One or more grounded posts 112 can have any suitable shape in accordance with the present disclosure. For instance, one or more grounded posts 112 can have a cross-sectional profile resembling one or more geometric shapes, such as, but not limited to, one or more rectangles, squares, ellipses, circles, triangles, or any other suitable geometric shapes. In some embodiments, a shape of one or more grounded posts 112 can include one or more solid portions and/or one or more hollow portions. For instance, in some embodiments, a shape of grounded posts 112 can be a hollow cylindrical shape, such that the shape of grounded posts 112 resembles a cylinder and is hollow.

In some embodiments, a shape of one or more grounded posts 112 can vary along a height of the one or more grounded posts 112. For example, one or more grounded posts 112 can transition from a first shape (e.g., cross-sectional shape) to a second shape along a height of the grounded post 112. In other words, a first portion of one or more grounded posts 112 can have a first cross-sectional shape and a second portion of one or more grounded posts 112 can have a second cross-sectional shape, the second cross-sectional shape being distinct from the first cross-sectional shape. As another example, one or more grounded posts 112 can comprise a “bent” shape, such as a bent cylinder. For example, a bent shape can include a first cross-section having a similar profile to a second cross-section, wherein the second cross-section is offset with respect to the first cross-section. In some embodiments, a variable or bent shape along a height of one or more grounded posts 112 can have different electrical responses at different positions along the height, which can affect azimuthal radiation patterns (e.g., gain along the angular dimension indicated by θ and/or φ) from antenna assembly 100.

According to example aspects of the present disclosure, an electric field, such as a radiation pattern, can induce a resultant field in one or more grounded posts 112. One or more grounded posts 112 can emit a resultant field. For instance, a resultant field can be induced by interaction between one or more grounded posts 112 and an electrical field of the radiation pattern, such as a fringing field, and/or an overall product field of one or more fringing fields in a localized region, such as a region proximate the grounded post 112. For example, a radiation pattern can induce a localized charge region in a portion of one or more grounded posts 112, and a charge disparity between the localized charge region and a ground (e.g., ground plane 102 and/or substrate 101) coupled to the grounded post 112 can induce a resultant field in the grounded post, which can then be emitted by the grounded post 112.

FIG. 2 illustrates an example patch antenna structure 200 according to example embodiments of the present disclosure.
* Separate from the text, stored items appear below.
(** [amqp.connect(urls)] and [connection.createChannel({ setup })] give
    handles; what is behind them is the broker's. *)
Inductive AmqpConnectionManager : Type := amqp_connect (urls : list string).

Inductive ChannelWrapper : Type :=
  createChannel (connection : AmqpConnectionManager).

Record MessageProperties : Type := {
  props_messageId : option string;
  props_timestamp : option Z;
  props_headers : option JsRecord;
  props_rest : JsRecord
}.

Record MessageFields : Type := {
  fields_deliveryTag : option Z;
  fields_rest : JsRecord
}.

Record ConsumeMessage : Type := {
  content : string;
  fields : option MessageFields;
  properties : option MessageProperties
}.

Record PublishProperties : Type := {
  pub_persistent : bool;
  pub_messageId : string;
  pub_timestamp : Z;
  pub_headers : option JsRecord
}.

(** The own enumerable entries of the two objects, for [{...x}]. *)
Definition properties_entries (p : option MessageProperties) : JsRecord :=
  match p with
  | None => []
  | Some p =>
      [("messageId", of_optional_string (props_messageId p));
       ("timestamp", match props_timestamp p with
                     | Some n => JNum n
                     | None => JUndefined
                     end);
       ("headers", match props_headers p with
                   | Some h => JObj h
                   | None => JUndefined
                   end)] ++ props_rest p
  end%list.

Definition fields_entries (f : option MessageFields) : JsRecord :=
  match f with
  | None => []
  | Some f =>
      ("deliveryTag", match fields_deliveryTag f with
                      | Some n => JNum n
                      | None => JUndefined
                      end) :: fields_rest f
  end.

(** The calls the adapter makes. [channel.ack] and [channel.nack] write a
    frame and return nothing; the others return promises. *)
Class Backend : Type := {
  Broker : Type;
  waitForConnect : Async Broker unit;
  channelWrapper_publish :
    option string -> option string -> string -> PublishProperties ->
    Async Broker unit;
  channel_get : option string -> Async Broker (option ConsumeMessage);
  channel_consume : option string -> Async Broker unit;
  channel_ack : ConsumeMessage -> Broker -> Broker;
  channel_nack : ConsumeMessage -> bool -> bool -> Broker -> Broker;
  channelWrapper_close : Async Broker unit;
  connection_close : Async Broker unit
}.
Patch antenna structure 200 can include one or more antenna assembly components, such as any components discussed above with respect to FIG. 1. For instance, patch antenna structure 200 can include substrate 101, ground plane 102, planar portion 104, and/or one or more feed legs 106. One or more grounded posts 112 have been omitted from the illustration of FIG. 2 for the purposes of clarity. However, one or more grounded posts 112 can be disposed on substrate 101 and/or ground plane 102 as discussed above with respect to FIG. 1.
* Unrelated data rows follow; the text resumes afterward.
(** X23. When the promises it awaits settle, [processJob] never throws:
    whatever is thrown inside its [try] block (a rejected fetch, a refused
    clip, a failing render engine) is caught there, and the record of the
    job then has status failed, the text of the error as its [error] field
    (a string, not [null]) and progress 0; the records of the other jobs are
    as the [try] block left them. *)
Theorem processJob_failure_recorded (w : world) (id : string) (cfg : value) (jobs : JobTable) :
  (run w (processJob id cfg) jobs).1.1 = inr tt /\
  forall (e : exn) (jobs' : JobTable) (log : list (string * Job)),
    run w (processJob_try id cfg) jobs = (inl e, jobs', log) ->
    exists (final : JobTable) (job : Job),
      run w (processJob id cfg) jobs =
        (inr tt, final,
         (log ++ [(id, {[ "status" := VStr "failed"; "progress" := num 0;
                          "error" := VStr (String_of_exn e) ]})])%list) /\
      final !! id = Some job /\
      job !! "status" = Some (VStr "failed") /\
      job !! "error" = Some (VStr (String_of_exn e)) /\
      field job "error" ≠ VNull /\
      job !! "progress" = Some (num 0) /\
      delete id final = delete id jobs'.
Proof.
  unfold processJob. rewrite run_try_catch.
  destruct (run w (processJob_try id cfg) jobs) as [[[e | []] jobs'] log] eqn:Hrun.
  - cbn [processJob_catch setJobP run]. split; [reflexivity |].
    intros e' jobs'' log' [= <- <- <-].
    eexists _, _. split; [reflexivity |]. split; [apply setJob_lookup_eq |].
    rewrite !lookup_spread. unfold field. rewrite lookup_spread.
    repeat split; try reflexivity; try discriminate.
    unfold setJob. apply delete_insert_eq.
  - split; [reflexivity |]. intros e jobs'' log' [=].
Qed.

(** ** Reachable states of the server *)

Lemma queued_record_open : open_record queued_record.
Proof.
  split; [| reflexivity].
  exists "queued", 0%Z. repeat split; [by left |].
  left. split; [discriminate | reflexivity].
Qed.

Lemma spread_keeps_open (job patch : Job) :
  open_record job -> patch_keeps_open patch -> open_record (spread job patch).
Proof.
  intros [(st & p & Hst & Hp & He & Hf) Hfile]
         ((st' & Hst' & Hne) & (p' & Hp') & He' & Hf').
  split; [| by rewrite lookup_spread, Hf'].
  exists st', p'. rewrite !lookup_spread, Hst', Hp', Hf'.
  repeat split.
  - destruct He' as [-> | [msg ->]]; [exact He | right; by eexists].
  - left. by split.
Qed.

Lemma spread_completes (job patch : Job) :
  open_record job -> patch_completes patch -> record_ok (spread job patch).
Proof.
  intros [(st & p & Hst & Hp & He & Hf) Hfile] (Hst' & (p' & Hp') & He' & (path & Hf' & Hne)).
  exists "completed", p'. rewrite !lookup_spread, Hst', Hp', He', Hf'.
  repeat split; [exact He |].
  right. split; [reflexivity | by exists path].
Qed.

(** Running a live task up to its next await only touches the record of its
    job, keeps that record well formed, and ends either at the end of the
    task or at an await with the record still open; it never throws. *)
Lemma run_sync_live (id : string) (p : Proc unit) :
  live id p ->
  forall (jobs0 : JobTable) (job : Job),
    jobs0 !! id = Some job ->
    open_record job ->
    exists (jobs1 : JobTable) (p' : Proc unit) (job' : Job),
      run_sync p jobs0 = (jobs1, p') /\
      (forall id', id' ≠ id -> jobs1 !! id' = jobs0 !! id') /\
      jobs1 !! id = Some job' /\
      record_ok job' /\
      (p' = Ret tt \/ (paused_live id p' /\ open_record job')).
Proof.
  induction 1 as [patch k Hpatch _ IH | patch Hpatch | | R c k Hk _];
    intros jobs0 job Hjob Hopen.
  - cbn [run_sync].
    destruct (IH (setJob id patch jobs0) (spread job patch))
      as (jobs1 & p' & job' & Hrun & Hother & Hid & Hok & Hp').
    { by rewrite setJob_lookup_eq, Hjob. }
    { by apply spread_keeps_open. }
    exists jobs1, p', job'. split; [exact Hrun |]. split; [| done].
    intros id' Hne. rewrite (Hother id' Hne). by apply setJob_lookup_ne.
  - cbn [run_sync]. eexists _, _, _. split; [reflexivity |].
    split; [intros id' Hne; by apply setJob_lookup_ne |].
    split; [by rewrite setJob_lookup_eq, Hjob |].
    split; [by apply spread_completes | by left].
  - exists jobs0, (Ret tt), job. repeat split; try done. apply Hopen. by left.
  - exists jobs0, (Await c k), job. repeat split; try done. apply Hopen. by right.
Qed.

Lemma path_join_nonempty (dir name : string) : path_join dir name ≠ "".
Proof. unfold path_join. destruct dir; discriminate. Qed.

Lemma processJob_live (id : string) (cfg : value) : live id (processJob id cfg).
Proof.
  assert (Hfail : forall e, live id (processJob_catch id e)).
  { intros e. apply live_write; [| apply live_done].
    repeat split; [by exists "failed" | by exists 0%Z | right; by eexists]. }
  unfold processJob, processJob_try, download, setJobP, await.
  cbn [bindP try_catch].
  apply live_write; [repeat split; [by eexists | by eexists | by left] |].
  apply live_await. intros [e | tmpDir]; cbn [bindP try_catch]; [apply Hfail |].
  destruct (getProp cfg "sourceUrl") as [e | url]; cbn [lift bindP try_catch]; [apply Hfail |].
  apply live_await. intros [e | r]; cbn [bindP try_catch]; [apply Hfail |].
  destruct (resp_ok r); cbn [negb bindP try_catch]; [| apply Hfail].
  apply live_await. intros [e | []]; cbn [bindP try_catch]; [apply Hfail |].
  apply live_await. intros [e | []]; cbn [bindP try_catch]; [apply Hfail |].
  apply live_write; [repeat split; [by eexists | by eexists | by left] |].
  destruct (buildFilterParts cfg) as [e | parts]; cbn [lift bindP try_catch]; [apply Hfail |].
  apply live_write; [repeat split; [by eexists | by eexists | by left] |].
  apply live_await. intros [e | []]; cbn [bindP try_catch]; [apply Hfail |].
  apply live_complete.
  repeat split; [by eexists |].
  eexists. split; [reflexivity | apply path_join_nonempty].
Qed.

Lemma run_task_invariant (id : string) (p : Proc unit) (jobs0 : JobTable)
    (q : list (string * value)) :
  live id p ->
  (forall id' job, jobs0 !! id' = Some job -> record_ok job) ->
  (forall id', id' ∈ id :: q.*1 -> exists job, jobs0 !! id' = Some job /\ open_record job) ->
  NoDup (id :: q.*1) ->
  invariant (settle id (run_sync p jobs0) q).
Proof.
  intros Hlive Hrec Hpend Hnd.
  destruct (Hpend id) as (job & Hjob & Hopen); [apply list_elem_of_here |].
  destruct (run_sync_live id p Hlive jobs0 job Hjob Hopen)
    as (jobs1 & p' & job' & Hrun & Hother & Hid & Hok & Hp').
  rewrite Hrun. apply NoDup_cons in Hnd as [Hnotin Hnd].
  assert (Hrec1 : forall id' j, jobs1 !! id' = Some j -> record_ok j).
  { intros id' j Hj. destruct (decide (id' = id)) as [-> | Hne].
    - rewrite Hid in Hj. by injection Hj as <-.
    - rewrite (Hother id' Hne) in Hj. by eapply Hrec. }
  assert (Hq : forall id', id' ∈ q.*1 ->
                           exists j, jobs1 !! id' = Some j /\ open_record j).
  { intros id' Hin. assert (id' ≠ id) as Hne by (intros ->; done).
    rewrite (Hother id' Hne). apply Hpend. by apply list_elem_of_further. }
  destruct Hp' as [-> | [Hpaused Hopen']].
  - unfold settle. cbn [snd fst]. split; cbn [jobs running queue]; try done.
  - destruct p' as [| | | R c k]; try done.
    unfold settle. cbn [snd fst]. split; cbn [jobs running queue].
    + exact Hrec1.
    + intros id' p' [= <- <-]. exact Hpaused.
    + unfold pending_ids. cbn [running queue app].
      intros id' [-> | Hin]%elem_of_cons; [by exists job' | by apply Hq].
    + unfold pending_ids. cbn [running queue app]. by apply NoDup_cons.
Qed.

Lemma invariant_initial : invariant initial.
Proof.
  split; cbn [initial jobs running queue].
  - intros id job H. by rewrite lookup_empty in H.
  - done.
  - unfold pending_ids. cbn. intros id H. by apply elem_of_nil in H.
  - apply NoDup_nil_2.
Qed.

Lemma postRender_state (jobId : string) (payload : value) (s : server) :
  (postRender jobId payload s).2 = s \/
  (postRender jobId payload s).2 = start_next (enqueued jobId payload s).
Proof. unfold postRender. destruct (_ || _); [by left | by right]. Qed.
Patch antenna structure 200 can include a second planar portion 204. Second planar portion 204 can be spaced apart from planar portion 104. For instance, second planar portion 204 can be spaced farther from ground plane 102 than planar portion 104 is spaced from ground plane 102. Second planar portion 204 can include one or more second feed legs 206 and/or second trace elements (not illustrated). Second planar portion 204 and/or second feed legs 206 can have any suitable shape and/or configuration in accordance with example embodiments of the present disclosure. For instance, in some embodiments, second planar portion 204 and/or second feed legs 206 can have a same shape and/or configuration as planar portion 104 and/or feed legs 106. In some embodiments, a size of second planar portion 204 can be less than a size of planar portion 104.

Patch antenna structure 200 can be configured to receive and/or produce an RF signal. For example, one or more feed legs 106 and/or second feed legs 206 can receive an RF signal (e.g., a transmit signal) from one or more RF circuit elements (not illustrated). For example, one or more RF circuit elements can be disposed on substrate 101 and/or a separate substrate (not illustrated) and one or more transmission lines from the one or more RF circuit elements can be coupled to the one or more feed legs 106 and/or second feed legs 206. As another example, at least planar portion 104 and/or second planar portion 204 can produce an RF signal (e.g., a receive signal) based at least in part on an incident electric field that is incident with the planar portion 104 and/or second planar portion 204. For instance, at least planar portion 104 and/or second planar portion 204 can interact with an incident electric field to produce an RF signal at one or more feed legs 106 and/or second feed legs 206.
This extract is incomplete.